Source material:
────────────────────
(* ===== verification/Layout.v ===== *)
(** * The layout of the data directory

    Partition [id] of topic [t] lives in <base>/<t>/<id>. [tidy]: the data
    directory holds a directory for every partition of the broker's logs and its
    topic, and nothing else. This is what the registry finds when it starts
    again. *)
From S2P Require Import Prelude Errors BytesCrate StdText Types Frame Request Response Tokio FileSystem BinarySearch Index Record Segment SegmentInv SegmentRead SegmentWrite SegmentLoad Partition Listing PartitionInv Isolation PartitionWrite PartitionRead PartitionOpen PartitionSpec Registry Handler Connection BrokerSpec BrokerHistory.
#[local] Open Scope Z_scope.

(** ** Directories of partitions *)
Lemma to_dec_digits n : forallb is_digit (to_dec n) = true ∧ to_dec n ≠ [].
Proof.
  unfold to_dec. destruct (strip_zeros_spec (digits 20 n)) as (_ & Hne & Hd).
  split; [apply Hd, digits_digit|apply Hne]. by intros ?%(f_equal length).
Qed.

Lemma to_dec_name n : (slash ∉ to_dec n) ∧ to_dec n ≠ [] ∧ to_dec n ≠ dot.
Proof.
  destruct (to_dec_digits n) as [Hd Hne]. rewrite forallb_forall in Hd. split; [|split; [exact Hne|]].
  - intros Hin%list_elem_of_In. specialize (Hd _ Hin). done.
  - intros Hdot. rewrite Hdot in Hd. specialize (Hd x2e (or_introl eq_refl)). done.
Qed.

Lemma partition_dir_plain base topic id :
  plain_topic topic → partition_dir base topic id = base ++ [topic; to_dec id].
Proof.
  intros (Hs & _ & Hne & Hdot & _). destruct (to_dec_name id) as (Hs2 & Hne2 & Hdot2).
  unfold partition_dir. rewrite (join_name base topic) by assumption.
  rewrite join_name by assumption. by rewrite <- (assoc_L (++)).
Qed.

Lemma to_dec_inj n m : is_u32 n → is_u32 m → to_dec n = to_dec m → n = m.
Proof.
  unfold is_uint. intros Hn Hm Heq. apply (f_equal (parse_uint 32)) in Heq.
  rewrite !parse_to_dec in Heq by lia. by injection Heq.
Qed.

Lemma partition_dirs_apart base t1 i1 t2 i2 :
  plain_topic t1 → plain_topic t2 → is_u32 i1 → is_u32 i2 → (t1, i1) ≠ (t2, i2) →
  apart (partition_dir base t1 i1) (partition_dir base t2 i2).
Proof.
  intros Ht1 Ht2 Hi1 Hi2 Hne. rewrite !partition_dir_plain by assumption.
  apply apart_same_length; [by rewrite !length_app|]. intros Heq. apply Hne.
  apply (inj (app base)) in Heq. injection Heq as -> Hd. apply to_dec_inj in Hd; [|exact Hi1|exact Hi2]. by subst.
Qed.

Lemma prefixes_app base q r : q ∈ prefixes r → base ++ q ∈ prefixes (base ++ r).
Proof.
  intros Hq. induction base as [|c base IH]; [exact Hq|]. cbn [app prefixes]. right. by apply list_elem_of_fmap_2.
Qed.

(** ** Directory listings *)
Lemma elem_of_names p w c : c ∈ names p w ↔ is_Some (w_files w !! (p ++ [c])) ∨ p ++ [c] ∈ w_dirs w.
Proof.
  unfold names. rewrite list_elem_of_omap. split.
  - intros (q & Hq%elem_of_elements & Hc). unfold child_name in Hc. case_bool_decide as Hp; [|done].
    destruct Hp as [Hne Hp]. destruct (exists_last Hne) as (l & x & ->). rewrite last_snoc in Hc. injection Hc as ->.
    rewrite parent_snoc in Hp. subst l. apply elem_of_union in Hq as [Hq|Hq]; [left; by apply elem_of_dom|by right].
  - intros Hq. exists (p ++ [c]). split; [|apply child_name_snoc]. apply elem_of_elements, elem_of_union.
    destruct Hq as [Hq|Hq]; [left; by apply elem_of_dom|by right].
Qed.

Lemma names_nodup p w : NoDup (names p w).
Proof.
  unfold names. assert (Hnd : NoDup (elements (dom (w_files w) ∪ w_dirs w))) by apply NoDup_elements.
  induction Hnd as [|q l Hq _ IH]; [constructor|]. cbn [omap list_omap]. destruct (child_name p q) as [c|] eqn:Hc; [|exact IH].
  constructor; [|exact IH]. intros (q' & Hq' & Hc')%list_elem_of_omap. apply Hq.
  assert (Hinj : ∀ r, child_name p r = Some c → r = p ++ [c]).
  { intros r Hr. unfold child_name in Hr. case_bool_decide as Hp; [|done]. destruct Hp as [Hne Hp].
    destruct (exists_last Hne) as (m & x & ->). rewrite last_snoc in Hr. injection Hr as ->. rewrite parent_snoc in Hp. by subst m. }
  by rewrite (Hinj q Hc), <- (Hinj q' Hc').
Qed.

(** ** The layout *)
Record tidy (base : path) (logs : gmap Key (list LogRecord)) (w : World) : Prop := {
  td_base : base ∈ w_dirs w;
  td_topics : ∀ t, base ++ [t] ∈ w_dirs w ↔ ∃ id, is_Some (logs !! (t, id));
  td_parts : ∀ t d, base ++ [t; d] ∈ w_dirs w ↔ ∃ id, d = to_dec id ∧ is_Some (logs !! (t, id));
  td_topic_files : ∀ t, w_files w !! (base ++ [t]) = None;
  td_part_files : ∀ t d, w_files w !! (base ++ [t; d]) = None;
  td_utf8 : ∀ key rs, logs !! key = Some rs → utf8_valid (fst key) = true;
  td_order : ∀ l, w_dir_order w l ≡ₚ l
}.

Lemma parent_topic base (t : bytes) : parent (base ++ [t]) = base.
Proof. apply parent_snoc. Qed.
Lemma parent_part base (t d : bytes) : parent (base ++ [t; d]) = base ++ [t].
Proof. change [t; d] with ([t] ++ [d]). rewrite (assoc_L (++)). apply parent_snoc. Qed.

Lemma tidy_same base logs w' w : same_fs w' w → tidy base logs w → tidy base logs w'.
Proof. intros (Hf & Hd & Ho) []. split; rewrite ?Hf, ?Hd, ?Ho; assumption. Qed.

(** A change in the directory of one partition, which has a log afterwards. *)
Lemma tidy_within base logs logs' w' w t id :
  tidy base logs w → within (base ++ [t; to_dec id]) w' w → utf8_valid t = true →
  base ++ [t] ∈ w_dirs w' → base ++ [t; to_dec id] ∈ w_dirs w' →
  (∀ k, is_Some (logs' !! k) ↔ k = (t, id) ∨ is_Some (logs !! k)) → tidy base logs' w'.
Proof.
  intros [Hb Ht Hp Htf Hpf Hu Ho] [Wf Wk Wm Wo] Hut Hin1 Hin2 Hk.
  assert (Hnew : ∀ q, q ∈ w_dirs w' → q `prefix_of` base ++ [t; to_dec id] ∨ q ∈ w_dirs w).
  { intros q Hq. apply Wm, elem_of_union in Hq as [Hq|Hq]; [left|by right].
    by apply elem_of_list_to_set, prefixes_prefix in Hq. }
  split.
  - by apply Wk.
  - intros x. split.
    + intros [Hq|Hq]%Hnew.
      * apply prefix_app_inv, prefix_cons_inv_1 in Hq. subst x. exists id. apply Hk. by left.
      * apply Ht in Hq as [i Hi]. exists i. apply Hk. by right.
    + intros [i [Heq|Hi]%Hk]; [injection Heq as -> ->; exact Hin1|]. apply Wk, Ht. by exists i.
  - intros x d. split.
    + intros [Hq|Hq]%Hnew.
      * apply prefix_app_inv in Hq. pose proof (prefix_cons_inv_1 _ _ _ _ Hq) as Hx. apply prefix_cons_inv_2, prefix_cons_inv_1 in Hq.
        exists id. subst. split; [reflexivity|]. apply Hk. by left.
      * apply Hp in Hq as (i & -> & Hi). exists i. split; [reflexivity|]. apply Hk. by right.
    + intros (i & -> & [Heq|Hi]%Hk); [injection Heq as -> ->; exact Hin2|]. apply Wk, Hp. by exists i.
  - intros x. rewrite Wf; [apply Htf|]. rewrite parent_topic. intros Heq%(f_equal length).
    rewrite length_app in Heq. cbn in Heq. lia.
  - intros x d. rewrite Wf; [apply Hpf|]. rewrite parent_part. intros Heq%(f_equal length).
    rewrite !length_app in Heq. cbn in Heq. lia.
  - intros key rs Hkey. destruct (proj1 (Hk key)) as [->|[r Hr]]; [by eexists|exact Hut|by eapply Hu].
  - by rewrite Wo.
Qed.

(** The partition existed before. *)
Lemma tidy_served base logs w' w t id rs rs' :
  tidy base logs w → within (base ++ [t; to_dec id]) w' w → logs !! (t, id) = Some rs →
  tidy base (<[(t, id) := rs']> logs) w'.
Proof.
  intros Htd Hwi Hk. assert (Hs : is_Some (logs !! (t, id))) by (by eexists).
  eapply tidy_within; [exact Htd|exact Hwi|by eapply (td_utf8 _ _ _ Htd (t, id))| | |].
  - apply (wi_kept _ _ _ Hwi), (td_topics _ _ _ Htd). by exists id.
  - apply (wi_kept _ _ _ Hwi), (td_parts _ _ _ Htd). by exists id.
  - intros k. rewrite lookup_insert_is_Some'. split; (intros [<-|?]; [by left|by right]).
Qed.

(** The partition is new. *)
Lemma tidy_created base logs w' w t id rs :
  tidy base logs w → within (base ++ [t; to_dec id]) w' w → utf8_valid t = true →
  list_to_set (prefixes (base ++ [t; to_dec id])) ⊆ w_dirs w' → tidy base (<[(t, id) := rs]> logs) w'.
Proof.
  intros Htd Hwi Hu Hpre. eapply tidy_within; [exact Htd|exact Hwi|exact Hu| | |].
  - apply Hpre, elem_of_list_to_set. apply (prefixes_app base [t]). right. apply list_elem_of_fmap. exists []. split; [reflexivity|left].
  - apply Hpre, elem_of_list_to_set, prefixes_self.
  - intros k. rewrite lookup_insert_is_Some'. split; (intros [<-|?]; [by left|by right]).
Qed.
────────────────────
Task prompt:
Pull every line containing the string "induction" out of the data above and copy it.

Output:
  intros Hq. induction base as [|c base IH]; [exact Hq|]. cbn [app prefixes]. right. by apply list_elem_of_fmap_2.
  induction Hnd as [|q l Hq _ IH]; [constructor|]. cbn [omap list_omap]. destruct (child_name p q) as [c|] eqn:Hc; [|exact IH].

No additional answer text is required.